Here I sit, having recently moved our family a mere 1000km from where we used to be. We've gone from the busy-busy-always-driving-never-seeing-anyone-keeping-up-with-the-jones's-city. BC really is breathtaking. Abbotsford is lovely. The mild and mossy climate is both refreshing and rejuvenating, the children, like my plants outside, are thriving and relishing the blessing of the extended warm season. All is well. And to get here was another mere 13 hour drive with 4 children in the car with me alone. Meh, we can do anything!
Isaac and Egan's new school starts nearly a full hour later than their school did in Calgary. A full hour! So in addition to the hour we gained by moving west, we have been given and we graciously accept the gift of more time; an extra two hours in the mornings. Amen! Mornings are now this casual, laid-back, saunter through getting everything accomplished and give Mom and babies a wave as bigger children wave from the backyard gate to walk to catch the bus. Sigh. It's lovely.
Well, the house leaves a bit to be desired, for me anyway. Tripping over boxes and running an obstacle course through rooms around items yet to find their home and attempting to do anything quickly throughout unfamiliar kitchen cupboards is never my cup of tea - but - the rooms that are done are lovely. Really lovely. They're not actually DONE done, but they are LOVELY lovely. This building we are calling our house now doesn't quite feel like home yet - but it's already feeling so much more ready to be lived in than our house in Calgary ever did. For everything I miss about Calgary (which is primarily my lovely friends and the familiarity of where things are, both in the city AND in my home), that house is not one of them.
Yah. But. I'm rocking one baby to sleep while the other one is already snoozing peacefully. I so relish these moments - the moments of quiet, of solitude within a busy family, the soul-quenching times when a babe is heavy on my chest breathing deeply and falling into peaceful slumber with lidded eyes taking their ever slowing blinks. I live for these moments.
Then just every now and again, something oddly familiar yet not-so-comfortable hits me.
"Oh Laura, there's a problem. There is an extra chromosome."
'hello, heart? I thought we worked through this? what's the deal?'
well, it just somehow flips up here and there, with far less frequency than it used to be, and far less frequency than I ever would have imagined before, but when it's there, it hurts. It hurts.
However: I love this little man so much it hurts! the amount of love hurts far more, probably because it has stretched my heart so much farther than it or I knew possible. I adore reading Kelle Hampton's blog about her journey of her life now joined by her little munchkin whom she lovingly refers to as a 'designer kitten' with the magical extra chromosome. Her words have done much to allow God to lovingly restore my heart, to deepen and strengthen my faith in these early baby steps of being the parent to this beautiful little boy.

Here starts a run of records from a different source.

(* ===== verification/LinkTable.v ===== *)
(** * Link table of a transport node ([src/src/transport/link_table.rs])

    A node that relays a link request records the two interfaces and hop
    counts of the link; proofs and link packets are then relayed along it.
    The link id is computed as in [LinkId::from]
    ([src/reticulum-core/src/destination/link.rs]).  Ed25519 verification is
    the class parameter [Verifying]; an [Identity] is represented by its
    verifying key, the only part of it used here. *)

From S2P Require Import Prelude Float Crypto Hash Packet.

Definition LINK_TIMEOUT : Z := 900 * NANOS.
Definition ESTABLISHMENT_TIMEOUT_PER_HOP : Z := 6 * NANOS.

Record LinkEntry := mkLinkEntry {
  le_next_hop : AddressHash;
  next_hop_iface : AddressHash;
  receiving_iface : AddressHash;
  remaining_hops : Z;
  taken_hops : Z;
  original_destination : AddressHash;
  validated : bool;
  proof_timeout : Z;
  last_activity : Z;
}.

Record ProofOutcome := mkProofOutcome {
  relay : option (Packet * AddressHash);
  path_hops_update : option (AddressHash * Z);
}.

Definition set_remaining_hops (e : LinkEntry) (h : Z) : LinkEntry :=
  mkLinkEntry (le_next_hop e) (next_hop_iface e) (receiving_iface e) h (taken_hops e)
    (original_destination e) (validated e) (proof_timeout e) (last_activity e).
Definition set_validated (e : LinkEntry) : LinkEntry :=
  mkLinkEntry (le_next_hop e) (next_hop_iface e) (receiving_iface e) (remaining_hops e) (taken_hops e)
    (original_destination e) true (proof_timeout e) (last_activity e).
Definition set_last_activity (e : LinkEntry) (now : Z) : LinkEntry :=
  mkLinkEntry (le_next_hop e) (next_hop_iface e) (receiving_iface e) (remaining_hops e) (taken_hops e)
    (original_destination e) (validated e) (proof_timeout e) now.
Lemma at_op_budget t op t' ms d :
  at_wf t -> ~ adds d op -> at_op t op = Some (t', ms) ->
  Z.of_nat (count (broadcast_of d) ms) + budget t' d <= budget t d + 2 * Z.of_nat (old_ticks [op]).
Proof.
  intros Hwf Hna Ho. pose proof (budget_bound t d Hwf) as Hb.
  destruct op as [now w p from|now d' tid|now tid|tid|now d' i h g|i|]; simpl in Ho, Hna;
    try (change (old_ticks [_]) with 0%nat; rewrite Z.add_0_r).
  - unfold AnnounceTable_add in Ho. destruct (rand_window w); [|done]. injection Ho as <- <-.
    unfold budget. simpl. by rewrite lookup_insert_ne.
  - unfold new_packet in Ho. destruct (at_map t !! d') as [e|] eqn:E; [|by injection Ho as <- <-].
    destruct Hwf as (Hm & _). pose proof (Hm d' e E) as He.
    destruct (_ || _) eqn:Eo; injection Ho as <- <-; [done|]. cbn [option_list].
    apply orb_false_iff in Eo as [_ Eo]. zb. unfold count. cbn [List.filter].
    rewrite (announce_message d') by (by apply entry_ok_set_retries).
    destruct He as (_ & _ & ?). unfold budget. cbn [at_map]. destruct (decide (d' = d)) as [->|Hne].
    + rewrite bool_decide_eq_true_2, lookup_insert_eq, E by done. cbn [length retries set_retries]. lia.
    + rewrite bool_decide_eq_false_2, lookup_insert_ne by done. cbn [length]. lia.
  - injection Ho as Ho. replace ms with (snd (tx_to_retransmit t now tid)) by (by rewrite Ho).
    replace t' with (fst (tx_to_retransmit t now tid)) by (by rewrite Ho).
    rewrite tick_broadcasts by done. unfold budget in *. rewrite tick_map by done.
    destruct (at_map t !! d) as [e|] eqn:E; [|done]. cbn [mbind option_bind].
    destruct (response_pending t d); [simpl; lia|]. cbn [negb andb].
    destruct (Z.ltb_spec PATHFINDER_R (retries e)); [rewrite (proj2 (Z.leb_gt _ _)) by lia; simpl; lia|].
    destruct Hwf as (Hm & _). rewrite (retransmit_announce d) by (by apply Hm).
    destruct (_ && _); cbn [fst retries set_retries]; lia.
  - injection Ho as <- <-. rewrite old_broadcasts by done. pose proof (cached_copies_bound (at_cache t) d). change (old_ticks [_]) with 1%nat.
    destruct (response_pending t d); lia.
  - injection Ho as <- <-. destruct (add_response_spec t now d' i h g Hwf) as [(e & He & ->)| ->]; done.
  - injection Ho as <- <-. done.
  - injection Ho as <- <-. 
    assert (budget (AnnounceTable_clear t) d = 0) as -> by (unfold budget; simpl; by rewrite lookup_empty).
    unfold count. cbn [List.filter length]. lia.
Qed.
(* ===== verification/Destination.v ===== *)
(** * Destinations and announces ([reticulum-core/src/destination.rs])

    Names and address hashes, destinations with their ratchets, the announce a
    destination signs, and its validation by others.  A random draw is an
    argument. *)

From S2P Require Import Prelude Buffer Crypto Hash Packet PathTable Token Identity.

Definition NAME_HASH_LENGTH : nat := 10.
Definition RAND_HASH_LENGTH : nat := 10.
Definition MIN_ANNOUNCE_DATA_LENGTH : nat :=
  PUBLIC_KEY_LENGTH * 2 + NAME_HASH_LENGTH + RAND_HASH_LENGTH + SIGNATURE_LENGTH.
Definition RATCHET_COUNT : nat := 512.
Definition RATCHET_INTERVAL_SECS : Z := 30 * 60.
Definition GROUP_KEY_SIZE : nat := 64.

(** ** Names and addresses *)
Record DestinationName := mkName { name_hash : Hash }.

(** What an address hash needs of an identity (the trait [HashIdentity]). *)
Class HashIdentity (I : Type) := as_address_hash_slice : I -> bytes.
Inductive EmptyIdentity := Empty.
#[export] Instance HashIdentity_Identity : HashIdentity Identity := address_hash.
#[export] Instance HashIdentity_Private : HashIdentity PrivateIdentity := fun p => address_hash (identity p).
#[export] Instance HashIdentity_Empty : HashIdentity EmptyIdentity := fun _ => [].

Section Names.
Context `{Sha256}.

Definition DestinationName_new (app_name aspects : bytes) : DestinationName :=
  mkName (sha256 (app_name ++ [46] ++ aspects)).

Definition name_of_slice (s : bytes) : DestinationName := mkName (splice 0 s (replicate HASH_SIZE 0)).

(** [None]: more than 32 bytes do not fit the array. *)
Definition DestinationName_new_from_hash_slice (s : bytes) : option DestinationName :=
  if (HASH_SIZE <? length s)%nat then None else Some (name_of_slice s).

Definition as_name_hash_slice (n : DestinationName) : bytes := take NAME_HASH_LENGTH (name_hash n).

Definition desc_hash_matches (n other : DestinationName) : bool :=
  bool_decide (as_name_hash_slice n = as_name_hash_slice other).

Definition create_address_hash {I : Type} `{!HashIdentity I} (i : I) (name : DestinationName) : AddressHash :=
  AddressHash_new_from_hash (sha256 (as_name_hash_slice name ++ as_address_hash_slice i)).

End Names.

Record DestinationDesc := mkDesc {
  desc_identity : Identity;
  desc_address_hash : AddressHash;
  desc_name : DestinationName;
}.

(** ** Destinations *)
Inductive ProofStrategy := ProveNone | ProveApp | ProveAll.

Record GroupKey := mkGroupKey {
  gk_fernet : Fernet;
  gk_raw : bytes;
}.

Record Destination (I : Type) := mkDestination {
  dst_identity : I;
  proof_strategy : ProofStrategy;
  accepts_links : bool;
  ratchets : option (list bytes);
  group_key : option GroupKey;
  latest_ratchet_time : Z;
  ratchet_interval : Z;
  retained_ratchets : nat;
  proof_requested : option (Packet -> bool);
  default_app_data : option bytes;
  ratchets_enforced : bool;
  desc : DestinationDesc;
}.
Arguments mkDestination {I}.
Arguments dst_identity {I}.
Arguments proof_strategy {I}.
Arguments accepts_links {I}.
Arguments ratchets {I}.
Arguments group_key {I}.
Arguments latest_ratchet_time {I}.
Arguments ratchet_interval {I}.
Arguments retained_ratchets {I}.
Arguments proof_requested {I}.
Arguments default_app_data {I}.
Arguments ratchets_enforced {I}.
Arguments desc {I}.

(** What the constructors of the four kinds of destination share. *)
Definition fresh_destination {I} (i : I) (d : DestinationDesc) : Destination I :=
  mkDestination i ProveNone true None None 0 RATCHET_INTERVAL_SECS RATCHET_COUNT None None false d.

Section Constructors.
Context `{Sha256} `{Signing} `{!Verifying} `{!Ed25519} `{!Ed25519Keys}.

Definition SingleInputDestination_new (i : PrivateIdentity) (name : DestinationName)
    : Destination PrivateIdentity :=
  fresh_destination i (mkDesc (identity i) (create_address_hash i name) name).

Definition SingleOutputDestination_new (i : Identity) (name : DestinationName) : Destination Identity :=
  fresh_destination i (mkDesc i (create_address_hash i name) name).

Definition PlainDestination_new (i : EmptyIdentity) (name : DestinationName) : Destination EmptyIdentity :=
  fresh_destination i (mkDesc Identity_default (create_address_hash i name) name).

Definition GroupDestination_new (i : EmptyIdentity) (name : DestinationName) : Destination EmptyIdentity :=
  fresh_destination i (mkDesc Identity_default (create_address_hash i name) name).

End Constructors.

Section Setters.
Context {I : Type}.

Definition with_ratchets (d : Destination I) (r : option (list bytes)) (latest : Z) (enforced : bool)
    : Destination I :=
  mkDestination (dst_identity d) (proof_strategy d) (accepts_links d) r (group_key d) latest
    (ratchet_interval d) (retained_ratchets d) (proof_requested d) (default_app_data d) enforced (desc d).

Definition set_proof_strategy (s : ProofStrategy) (d : Destination I) : Destination I :=
  mkDestination (dst_identity d) s (accepts_links d) (ratchets d) (group_key d) (latest_ratchet_time d)
    (ratchet_interval d) (retained_ratchets d) (proof_requested d) (default_app_data d)
    (ratchets_enforced d) (desc d).

Definition set_proof_requested_callback (callback : Packet -> bool) (d : Destination I) : Destination I :=
  mkDestination (dst_identity d) (proof_strategy d) (accepts_links d) (ratchets d) (group_key d)
    (latest_ratchet_time d) (ratchet_interval d) (retained_ratchets d) (Some callback)
    (default_app_data d) (ratchets_enforced d) (desc d).

Definition should_prove (d : Destination I) (p : Packet) : bool :=
  match proof_strategy d with
  | ProveAll => true
  | ProveNone => false
  | ProveApp => default false ((fun callback => callback p) <$> proof_requested d)
  end.
(** the size of a message. For an MTU of at least the legal minimum, a text
    fits a packet of the link, header and smallest access code included, exactly
    if it is no longer than [mdu].  Up to an MTU of 2068 every such text can be
    sent; with a larger one a text of 2000 bytes is within [mdu] but makes the
    sender panic. *)
Theorem Link_mdu (l : Link.t) (iv text : bytes) (Hopen : open l) (Hmtu : LINK_MTU_MIN <= mtu l)
    (Hiv : length iv = IV_KEY_SIZE) (Htext : all_u8 text) :
  let wire := IFAC_MIN_SIZE + HEADER_MINSIZE
              + Z.of_nat (length (token_of (derived_fernet (derived_key l)) iv text)) in
  (Z.of_nat (length text) <= mdu l <-> wire <= mtu l) /\
  (mtu l <= 2068 -> Z.of_nat (length text) <= mdu l ->
     exists p, data_packet l iv text = Some (Ok p) /\
       payload p = token_of (derived_fernet (derived_key l)) iv text) /\
  (2084 <= mtu l -> length text = Z.to_nat 2000 ->
     Z.of_nat (length text) <= mdu l /\ data_packet l iv text = None).
Proof.
  cbv zeta. rewrite token_of_length, pkcs7_pad_length by done. unfold mdu.
  change LINK_MTU_MIN with 84 in Hmtu. change (IFAC_MIN_SIZE + HEADER_MINSIZE + TOKEN_OVERHEAD) with 68.
  change (IFAC_MIN_SIZE + HEADER_MINSIZE) with 20. change Packet.AES128_BLOCKSIZE with 16.
  change FERNET_OVERHEAD_SIZE with 48%nat. change AES128_BLOCKSIZE with 16%nat.
  assert (Z.of_nat (length text / 16) = Z.of_nat (length text) / 16) as Hdiv by apply Nat2Z.inj_div.
  assert (Z.of_nat (length text) <= Z.max 0 (Z.max 0 (mtu l - 68) / 16 * 16 - 1) <->
          20 + Z.of_nat (48 + (length text / 16 * 16 + 16)) <= mtu l) as Hiff.
  { rewrite !Nat2Z.inj_add, Nat2Z.inj_mul, Hdiv. rewrite (Z.max_r 0 (mtu l - 68)) by lia. div_lia. }
  split; [exact Hiff|]. split.
  - intros Hmax Hle. apply Hiff in Hle.
    destruct (context_packet_spec l iv text CtxNone Hopen Hiv) as [Ep Hp]; [|by eexists].
    split; [done|]. rewrite pkcs7_pad_length. change FERNET_OVERHEAD_SIZE with 48%nat.
    change AES128_BLOCKSIZE with 16%nat. unfold PACKET_MDU. lia.
  - intros Hbig Hlen. split; [rewrite (Z.max_r 0 (mtu l - 68)) by lia; div_lia|].
    unfold data_packet, context_packet, Link_encrypt, PrivateIdentity_encrypt_derived.
    rewrite Fernet_encrypt_eq, Hlen by done. by destruct Hopen as [-> | ->].
Qed.

End LinkTheorems.

(** ** Witnesses *)
#[local] Existing Instance toy_sha256.
#[local] Existing Instance toy_hkdf.
#[local] Existing Instance toy_x25519.
#[local] Existing Instance toy_cbc.
#[local] Existing Instance toy_hmac.
#[local] Existing Instance toy_signing.
#[local] Existing Instance toy_verifying.
#[local] Existing Instance toy_ed25519.
#[local] Existing Instance toy_keys.
#[local] Existing Instance msgpack_rmp.
#[local] Existing Instance toy_rmp_decode.

Definition sample_desc : DestinationDesc :=
  desc (SingleInputDestination_new (PrivateIdentity_new (replicate 32 2) (replicate 32 3)) (mkName (replicate 32 6))).

Definition sample_link (secret seed : bytes) (peer : PrivateIdentity) (proves : bool) : Link.t :=
  prove_messages proves (set_status Active (set_peer (identity peer) (replicate 64 1)
    (fresh (replicate 16 7) sample_desc (PrivateIdentity_new secret seed) (identity peer) 500 0))).

Definition sample_a : Link.t :=
  sample_link (replicate 32 4) (replicate 32 5) (PrivateIdentity_new (replicate 32 6) (replicate 32 3)) false.
Definition sample_b : Link.t :=
  sample_link (replicate 32 6) (replicate 32 3) (PrivateIdentity_new (replicate 32 4) (replicate 32 5)) true.

Lemma sample_paired : paired sample_a sample_b.
Proof. repeat split; by left. Qed.

Lemma text_fits_small text : all_u8 text -> (length text <=? 100)%nat = true -> text_fits text.
Proof.
  intros Hu Hl. apply Nat.leb_le in Hl. split; [done|]. rewrite pkcs7_pad_length.
  pose proof (Nat.Div0.div_le_mono (length text) 100 16 Hl) as Hd. change (100 / 16)%nat with 6%nat in Hd.
  unfold AES128_BLOCKSIZE, FERNET_OVERHEAD_SIZE, IV_KEY_SIZE, HMAC_OUT_SIZE, PACKET_MDU. lia.
Qed.

Lemma Link_establishment_witness :
  exists p a b0 proof b,
    request 10 (set_mtu 0 (Link_new (replicate 32 4) (replicate 32 5) sample_desc 10)) = (p, a) /\
    new_from_request p (replicate 32 3) sample_desc (replicate 32 6) 20 = Ok b0 /\
    prove b0 = (proof, b, post_event b EventActivated) /\
    paired (h_link (handle_packet 30 false true proof a)) b.
Proof.
  destruct (Link_establishment sample_desc (replicate 32 2) (replicate 32 3) (replicate 32 4) (replicate 32 5)
    (replicate 32 6) 0 10 20 30 false true ltac:(reflexivity) ltac:(lia))
    as (p & a & b0 & proof & b & E1 & E2 & _ & _ & E3 & _ & _ & _ & E4 & _).
  exists p, a, b0, proof, b. split; [exact E1|]. split; [exact E2|]. split; [exact E3|exact E4].
Defined.

Lemma Link_session_witness :
  exists a' b' ea eb,
    session sample_a sample_b
      [mkMessage true (replicate 16 0) [1; 2] 5; mkMessage false (replicate 16 1) [3] 6;
       mkMessage true (replicate 16 2) [4] 7] = Some (a', b', ea, eb) /\
    omap is_data eb = [[1; 2]; [4]] /\ omap is_data ea = [[3]] /\
    Some <$> omap is_receipt ea =
      [sent_hash sample_a (mkMessage true (replicate 16 0) [1; 2] 5); sent_hash sample_a (mkMessage true (replicate 16 2) [4] 7)].
Proof.
  destruct (Link_session [mkMessage true (replicate 16 0) [1; 2] 5; mkMessage false (replicate 16 1) [3] 6;
    mkMessage true (replicate 16 2) [4] 7] sample_a sample_b sample_paired) as (a' & b' & ea & eb & E & _ & D1 & D2 & R & _).
  - repeat (apply Forall_cons_2; [split; [reflexivity|]; apply text_fits_small;
      [apply (bool_decide_unpack _); vm_compute; exact I|reflexivity]|]). apply Forall_nil_2.
  - exists a', b', ea, eb. split; [exact E|]. split; [exact D1|]. split; [exact D2|exact R].
Defined.

Lemma Link_safety_witness :
  let l := Link_new (replicate 32 4) (replicate 32 5) sample_desc 10 in
  let h := handle_packet 20 true true (keep_alive_packet l 0xFE) l in
  transition Pending (status (h_link h)) = true /\ h_channel h = [].
Proof.
  intros l h.
  assert (ed25519_key_ok (verifying_key (desc_identity (destination l))) = true) as Hk by reflexivity.
  destruct (Link_safety 20 true true (keep_alive_packet l 0xFE) l Hk) as [H1 H2].
  split; [exact H1|]. exact (proj1 (H2 eq_refl)).
Defined.

Lemma Link_teardown_witness :
  exists p a',
    teardown sample_a = Some (Ok (Some p), a', post_event sample_a EventClosed) /\
    status (h_link (handle_packet 5 false false p sample_b)) = Closed.
Proof.
  destruct (Link_teardown sample_a sample_b (set_status Handshake sample_a) 5 false false sample_paired)
    as ((p & a' & E & _ & S & _) & _).
  - apply (bool_decide_unpack _). vm_compute. exact I.
  - reflexivity.
  - exists p, a'. split; [exact E|exact S].
Defined.

Lemma Link_mdu_witness :
  exists p, data_packet sample_a (replicate 16 0) (replicate 431 7) = Some (Ok p).
Proof.
  destruct (Link_mdu sample_a (replicate 16 0) (replicate 431 7)) as (_ & H & _).
  - by left.
  - vm_compute. congruence.
  - reflexivity.
  - apply (bool_decide_unpack _). vm_compute. exact I.
  - destruct H as (p & E & _); [vm_compute; congruence|vm_compute; congruence|]. by exists p.
Defined.
(** The loop ends at the target, having cleared exactly the bins on the way,
    with any fuel from the number of bins on. *)
Lemma roll_terminates fuel target cursor bins :
  (target < BINS)%nat -> (cursor < BINS)%nat -> length bins = BINS ->
  ((Z.of_nat target - Z.of_nat cursor) mod 240 <= Z.of_nat fuel) ->
  exists bins', AirtimeTracker.roll fuel target cursor bins = (target, bins') /\ length bins' = BINS /\
    forall i, (i < BINS)%nat ->
      bins' !! i = if decide (0 < (Z.of_nat i - Z.of_nat cursor) mod 240
                              <= (Z.of_nat target - Z.of_nat cursor) mod 240)
                   then Some 0 else bins !! i.
Proof.
  revert cursor bins. induction fuel as [|fuel IH]; intros cursor bins Ht Hc Hl Hf; cbn [AirtimeTracker.roll].
  - assert (cursor = target) as ->.
    { unfold BINS in *. Z.to_euclidean_division_equations; lia. }
    exists bins. split; [done|]. split; [done|]. intros i Hi. rewrite decide_False; [done|].
    rewrite Z.sub_diag. change (0 mod 240) with 0. lia.
  - destruct (Nat.eqb_spec cursor target) as [->|Hne].
    { exists bins. split; [done|]. split; [done|]. intros i Hi. rewrite decide_False; [done|].
      rewrite Z.sub_diag. change (0 mod 240) with 0. lia. }
    pose proof (next_cursor cursor Hc) as Hn.
    set (c' := ((cursor + 1) mod BINS)%nat) in *.
    assert (c' < BINS)%nat as Hc' by (unfold c'; apply Nat.mod_upper_bound; done).
    destruct (IH c' (<[c' := 0]> bins) Ht Hc') as (bins' & -> & Hl' & Hb).
    { by rewrite length_insert. }
    { rewrite Hn. unfold BINS in *. Z.to_euclidean_division_equations; lia. }
    exists bins'. split; [done|]. split; [done|]. intros i Hi. rewrite Hb by done. rewrite Hn.
    destruct (decide (i = c')) as [->|Hic].
    + rewrite list_lookup_insert_eq by lia. rewrite !Hn.
      destruct (decide _), (decide _); try done; exfalso; unfold BINS in *;
        Z.to_euclidean_division_equations; lia.
    + rewrite list_lookup_insert_ne by done.
      destruct (decide _), (decide _); try done; exfalso; unfold BINS in *;
        Z.to_euclidean_division_equations; lia.
Qed.

(** Residues modulo the number of bins, without division. *)
Lemma mod_240 x :
  -240 <= x < 480 -> x mod 240 = if decide (x < 0) then x + 240 else if decide (x < 240) then x else x - 240.
Proof.
  intros Hx. destruct (decide (x < 0)); [|destruct (decide (x < 240))].
  - rewrite <- (Z_mod_plus_full x 1 240), Z.mod_small; lia.
  - apply Z.mod_small. lia.
  - rewrite <- (Z_mod_plus_full x (-1) 240), Z.mod_small; lia.
Qed.

Lemma abs_bin_eq q k (c i : nat) :
  (i < BINS)%nat -> (c < BINS)%nat -> Z.of_nat c = q mod 240 -> 0 <= k < 240 ->
  abs_bin (q + k) i = q + k - (Z.of_nat c + k - Z.of_nat i) mod 240.
Proof.
  intros Hi Hc E Hk. unfold abs_bin. rewrite E.
  replace (q mod 240 + k - Z.of_nat i) with (q mod 240 + (k - Z.of_nat i)) by lia.
  rewrite Zplus_mod_idemp_l. f_equal. f_equal. lia.
Qed.

Lemma abs_bin_cursor q (c i : nat) :
  (i < BINS)%nat -> (c < BINS)%nat -> Z.of_nat c = q mod 240 -> (abs_bin q i = q <-> i = c).
Proof.
  intros Hi Hc E. rewrite <- (Z.add_0_r q) at 1. rewrite (abs_bin_eq q 0 c) by (done || lia).
  unfold BINS in *. rewrite mod_240 by lia. repeat case_decide; lia.
Qed.

Lemma ledger_add_rel a s len params :
  ledger_rel a s -> ledger_rel (ledger_op a (LedgerAdd len params)) (log_op s (LedgerAdd len params)).
Proof.
  intros ((Hl & Hc) & He & H0 & Hcur & Hlog & Hb). destruct s as [now log]. cbn [fst snd] in *.
  unfold ledger_rel. cbn [ledger_op log_op fst snd].
  split; [split; [cbn [AirtimeTracker.bins AirtimeTracker.add]; by rewrite length_alter|done]|].
  split; [done|]. split; [done|]. split; [done|]. split; [by constructor; [cbn [fst]; lia|]|].
  intros i Hi. cbn [AirtimeTracker.bins AirtimeTracker.add fst snd]. unfold bin_cost. cbn [foldr fst snd].
  fold (bin_cost log (abs_bin (now / BIN_MS) i)).
  destruct (decide (i = AirtimeTracker.bin_cursor a)) as [->|Hne].
  - rewrite list_lookup_alter_eq, Hb by done. cbn [fmap option_fmap option_map].
    rewrite (proj2 (abs_bin_cursor _ _ _ Hi Hc Hcur) eq_refl), Z.eqb_refl.
    unfold u32_add, wrap. by rewrite Zplus_mod_idemp_l, Z.add_comm.
  - rewrite list_lookup_alter_ne, Hb by done.
    destruct (Z.eqb_spec (now / BIN_MS) (abs_bin (now / BIN_MS) i)) as [E|]; [|done].
    destruct Hne. by apply (abs_bin_cursor _ _ _ Hi Hc Hcur).
Qed.

(** Moving the clock keeps the number of a bin or gives it a new one, which has
    no cost yet. *)
Lemma abs_bin_move q k c i :
  (i < BINS)%nat -> (c < BINS)%nat -> Z.of_nat c = q mod 240 -> 0 <= k < 240 ->
  if decide (0 < (Z.of_nat i - Z.of_nat c) mod 240 <= k)
  then q < abs_bin (q + k) i else abs_bin (q + k) i = abs_bin q i.
Proof.
  intros Hi Hc E Hk. rewrite (abs_bin_eq q k c) by (done || lia).
  pose proof (abs_bin_eq q 0 c i Hi Hc E) as E0. rewrite !Z.add_0_r in E0. rewrite E0 by lia. clear E0.
  unfold BINS in *. rewrite !mod_240 by lia. repeat case_decide; lia.
Qed.

Lemma ledger_tick_rel a s ms :
  ledger_rel a s -> short_tick (LedgerTick ms) -> s.1 + ms < 2 ^ 64 ->
  ledger_rel (ledger_op a (LedgerTick ms)) (log_op s (LedgerTick ms)).
Proof.
  intros ((Hl & Hc) & He & H0 & Hcur & Hlog & Hb) Hms Hmax. destruct s as [now log]. simpl in *.
  assert (Forall (fun e => 0 <= e.1 <= now + ms) log) as Hlog'.
  { eapply Forall_impl; [|exact Hlog]. simpl. lia. }
  unfold ledger_op, AirtimeTracker.tick_ms. rewrite He, (wrap_small 64) by (split; lia).
  destruct (Z.eqb_spec ((now + ms) / BIN_MS) (now / BIN_MS)) as [Eq|Ne].
  { unfold ledger_rel, tracker_wf. cbn [AirtimeTracker.bins AirtimeTracker.bin_cursor
      AirtimeTracker.elapsed_ms fst snd log_op]. rewrite Eq. repeat split; auto; lia. }
  set (q := now / BIN_MS) in *. set (q' := (now + ms) / BIN_MS) in *.
  assert (q < q' < q + 240) as Hq.
  { unfold q, q', BIN_MS, BINS in *. Z.to_euclidean_division_equations; lia. }
  assert (0 <= q' mod 240 < 240) as Hm by (apply Z.mod_pos_bound; lia).
  change (Z.of_nat BINS) with 240.
  destruct (roll_terminates BINS (Z.to_nat (q' mod 240)) (AirtimeTracker.bin_cursor a)
              (AirtimeTracker.bins a)) as (bins' & -> & Hl' & Hb'); [unfold BINS; lia|done..| |].
  { pose proof (Z.mod_pos_bound (Z.of_nat (Z.to_nat (q' mod 240)) -
      Z.of_nat (AirtimeTracker.bin_cursor a)) 240). unfold BINS. lia. }
  split; [split; [done|]; simpl; unfold BINS; lia|]. cbn [AirtimeTracker.bins AirtimeTracker.bin_cursor
    AirtimeTracker.elapsed_ms fst snd log_op]. fold q'.
  split; [done|]. split; [lia|]. split; [by rewrite Z2Nat.id by lia|]. split; [done|].
  intros i Hi. rewrite Hb' by done.
  replace ((Z.of_nat (Z.to_nat (q' mod 240)) - Z.of_nat (AirtimeTracker.bin_cursor a)) mod 240)
    with (q' - q) by (rewrite Z2Nat.id, Hcur, <- Zminus_mod, Z.mod_small; lia).
  pose proof (abs_bin_move q (q' - q) _ i Hi Hc Hcur) as Hmove.
  replace (q + (q' - q)) with q' in Hmove by lia. destruct (decide _).
  - rewrite bin_cost_none; [done|]. eapply Forall_impl; [|exact Hlog]. intros e [_ He']. simpl in He'.
    pose proof (Z.div_le_mono e.1 now BIN_MS ltac:(done) He'). fold q in H. specialize (Hmove ltac:(lia)). lia.
  - rewrite Hmove by lia. by apply Hb.
Qed.

Definition ledger_run (ops : list LedgerOp) : AirtimeTracker.t :=
  foldl ledger_op AirtimeTracker.default ops.

Lemma ledger_log_mono ops s : Forall short_tick ops -> s.1 <= (foldl log_op s ops).1.
Proof.
  intros Ho. revert s. induction Ho as [|op ops Hop Ho IH]; intros s; cbn [foldl]; [lia|].
  etrans; [|apply IH]. destruct op; simpl in *; lia.
Qed.

Lemma ledger_run_rel ops :
  Forall short_tick ops -> (ledger_log ops).1 < 2 ^ 64 ->
  ledger_rel (ledger_run ops) (ledger_log ops).
Proof.
  unfold ledger_run, ledger_log.
  assert (ledger_rel AirtimeTracker.default (0, [])) as H0.
  { split; [split; [done|]; unfold BINS; simpl; lia|]. repeat split; [done..|].
    intros i Hi. cbn [AirtimeTracker.bins AirtimeTracker.default]. by rewrite lookup_replicate_2. }
  revert H0. generalize AirtimeTracker.default (0, @nil (Z * Z)). intros a s H0 Ho Hmax.
  revert a s H0 Hmax. induction Ho as [|op ops Hop Ho IH]; intros a s H0 Hmax; cbn [foldl] in *; [done|].
  apply IH; [|done]. pose proof (ledger_log_mono ops (log_op s op) Ho).
  destruct op as [len params|ms]; [by apply ledger_add_rel|].
  apply ledger_tick_rel; [done..|]. simpl in *. lia.
Qed.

Its all so strange, though - in a moment where I am so in love with my life, in love with my family, feeling so richly blessed and treasuring EVERY aspect of this little Amos - everything! - it hurts my heart as his loving mama to know that I ever feel or ever felt anything but complete adoration for his precious self. Agh, he is so beautiful and is just the loveliest child ever; how could this be considered a 'defect'? Impossible. It's only those who have not been blessed by one of these 'designer kittens' that would call this a defect.
I am defective, not Amos. Many of us are defective. Not these precious magical children.
Amos looks like Jesus when he looks into your eyes, into your spirit. He studies your face, empathetically mimics your mood - his little body which is usually busy busy busy moving squirming squiggling all over will c o m p l e t e l y s t i l l - and in total silence with total and complete adoration he will drink in your entire face, his beautiful dark eyes flitting from spot to spot but only ever so briefly leaving the completely direct eye contact he has. When he does this - I swear you can see God peering into you. I swear. Agh, it makes me cry to just write it out, to say it out loud. Oh Amos. You precious boy.
Now when I hear that statement of "oh Laura, there's a problem. There is an extra chromosome." in my head, it looks different. At the time and when it hurt like being punched in the guts, I was so thankful it was the soft and lovely and eloquent doctor with the peaceful way of talking to Joel & I who gave us this information. But now, with this little spirit living in our home, our new baby and not something unfamiliar and scary, it hurts that he used the words "there's a problem."
This is not a problem. Maybe one day I will feel differently again, maybe when we run into more medical issues, or educational issues, or whatever and whenever. But for now, this is where I am, and I am choosing to firstly (in the words of Kelle Hampton) be governed by love. Secondly, I am blessed to be Amos's mama. Although down syndrome is considered to be the most common genetic birth defect (ouch! defect?) - and we all know a few people here and there who have down syndrome - it is revealing itself to be a gift that is unwrapped and quietly revealed in the slowed down, smiling, cooing, loving, gaze of this little scrunchie baby man with the fuzzy head - but a gift that not all that many people are blessed with. It is revealing itself to be a privilege - and far, far, far from being a defect. Ugh, I hate that word.